Ahh yes, another rant about the absolute disaster of the year 2020 was. As an extrovert, the newfound massive amounts of alone time was definitely an adjustment for me, and my dog and I are now officially codependent. It took weeks into my winter break at home for me to even muster up the energy to reflect on my fall semester.
One thing I took from 2020 is a newfound perspective of gratitude. I know I am an incredibly lucky girl. COVID-19 brought new perspectives of gratitude in my life as I watched other people my age struggle as somewhat new to a workforce plagued by a standstill economy. I’m pursuing my dream at an elite veterinary college in a field that has only seen profit growth during the economic turmoil of COVID-19. Although academic stresses existed, I found a way to (sometimes) be grateful for the mild normalcy I was lucky to experience. Although lectures were online, I still had my labs in person and got face time with my professors. Yes, misery loves company, but through that company, I was still able to enjoy my vet school community, even at six feet apart. Things I once took for granted I now value because I am one of few who has some sense of “normal” during the pandemic.

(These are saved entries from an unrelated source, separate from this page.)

(** * major_disaster_analysis: tables, store and the three reporters

    A shallow embedding of [custom_code/major_disaster_analysis.py].

    The module is glue over pandas: every computation is a column lookup, a
    boolean mask, a group-by, a merge or a sort.  The embedding therefore has
    three layers:

    - the pandas operations the module calls, as functions on frames whose
      cells are integers, text or NaN;
    - a store of DataFrame objects addressed by reference, in which the
      operations allocate their results and [df[c] = ...] updates in place;
    - the three entry points and the dashboard callback, statement by
      statement, in a state-and-exception monad over that store.

    Numeric cells are integers: the dataset's measures are counts and amounts
    in thousands of dollars.  Sums are taken in exact arithmetic; pandas adds
    in int64 or float64, which gives the same as long as the absolute values
    summed stay within 2^53, and the properties of sums are stated under that
    bound.  Comparing a column that holds text with a number, summing such a
    column, and merging a text key with a numeric key fail as in pandas, so
    the properties are stated for tables typed as the dataset is: years and
    measures are numbers or missing, country codes are text or missing. *)

From stdpp Require Import base option list strings sorting numbers.

Local Open Scope Z_scope.

(** ** Cells, rows, frames *)

Inductive value :=
  | NaN
  | Num (z : Z)
  | Str (s : string).

Global Instance value_eq_dec : EqDecision value.
Proof. solve_decision. Defined.

Definition isna (v : value) : bool :=
  match v with NaN => true | _ => false end.

Definition num_of (v : value) : option Z :=
  match v with Num z => Some z | _ => None end.

Definition is_text (v : value) : bool :=
  match v with Str _ => true | _ => false end.

Definition is_number (v : value) : bool :=
  match v with Num _ => true | _ => false end.

(** A row is an index label and its cells keyed by column name. *)
Abbreviation cells := (list (string * value)).
Abbreviation row := (value * cells)%type.

Fixpoint cell (c : string) (r : cells) : value :=
  match r with
  | [] => NaN
  | (n, v) :: r' => if decide (n = c) then v else cell c r'
  end.

Record Frame := mkFrame { columns : list string; rows : list row }.

(** A Series: index labels with one value each. *)
Abbreviation Series := (list (value * value)).

Definition index (f : Frame) : list value := map fst (rows f).

Definition range_index (l : list cells) : list row :=
  imap (λ i r, (Num (Z.of_nat i), r)) l.

(** ** Exceptions *)

(** [AssertionError] is what the module's own [assert] raises; the others
    come out of pandas and datetime. *)
Inductive exn := AssertionError | KeyError | TypeError | ValueError | OverflowError.

Global Instance exn_eq_dec : EqDecision exn.
Proof. solve_decision. Defined.

(** ** pandas operations *)

(** [df[c]] *)
Definition column (c : string) (f : Frame) : Series :=
  map (λ r : row, (r.1, cell c r.2)) (rows f).

(** A column holds text when one of its cells is text: pandas then keeps
    it as an object column. *)
Definition series_holds_text (s : Series) : Prop :=
  Exists (λ x : value * value, is_text x.2) s.

(** [a <= s], [s <= a], [s > a]: a number cannot be compared with text
    (TypeError); comparisons with NaN are False. *)
Definition truth (p : Z → bool) (s : Series) : list bool :=
  map (λ x : value * value, from_option p false (num_of x.2)) s.

Definition compare (p : Z → bool) (s : Series) : exn + list bool :=
  if decide (series_holds_text s) then inl TypeError else inr (truth p s).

My goal for 2021 is to take this perspective and fall back in love with vet school and medicine again. The fall semester was an incredibly tough one for me. I didn’t have the luxury to drive home to see family or friends and due to the pandemic (and an extremely demanding academic load), I couldn’t fly to see them. As a life long extrovert, I have relied on my support system to lift me up from school and distract me from it when I’m needing the break. It was extremely difficult for me to find separation from school this semester, especially when most days my school work was feet away from where I slept. I definitely fell into patterns and lost intentionality in what I did. With that, I sometimes even felt resentful of something I worked so hard to be doing. Even at work, part of the reason I love being a vet tech is my interactions with pet owners, but the personal conversations over the phone just don’t feel as intentional. It is notoriously a tough semester, and I was not very kind to myself somedays. Like, I just finished a semester during a GLOBAL PANDEMIC. I think I can forgive myself for often struggling with productivity during the prolonged crisis that was the state of the world.
I’m still figuring it out, but I’m setting out in 2021 to be intentional with my actions and love what I do.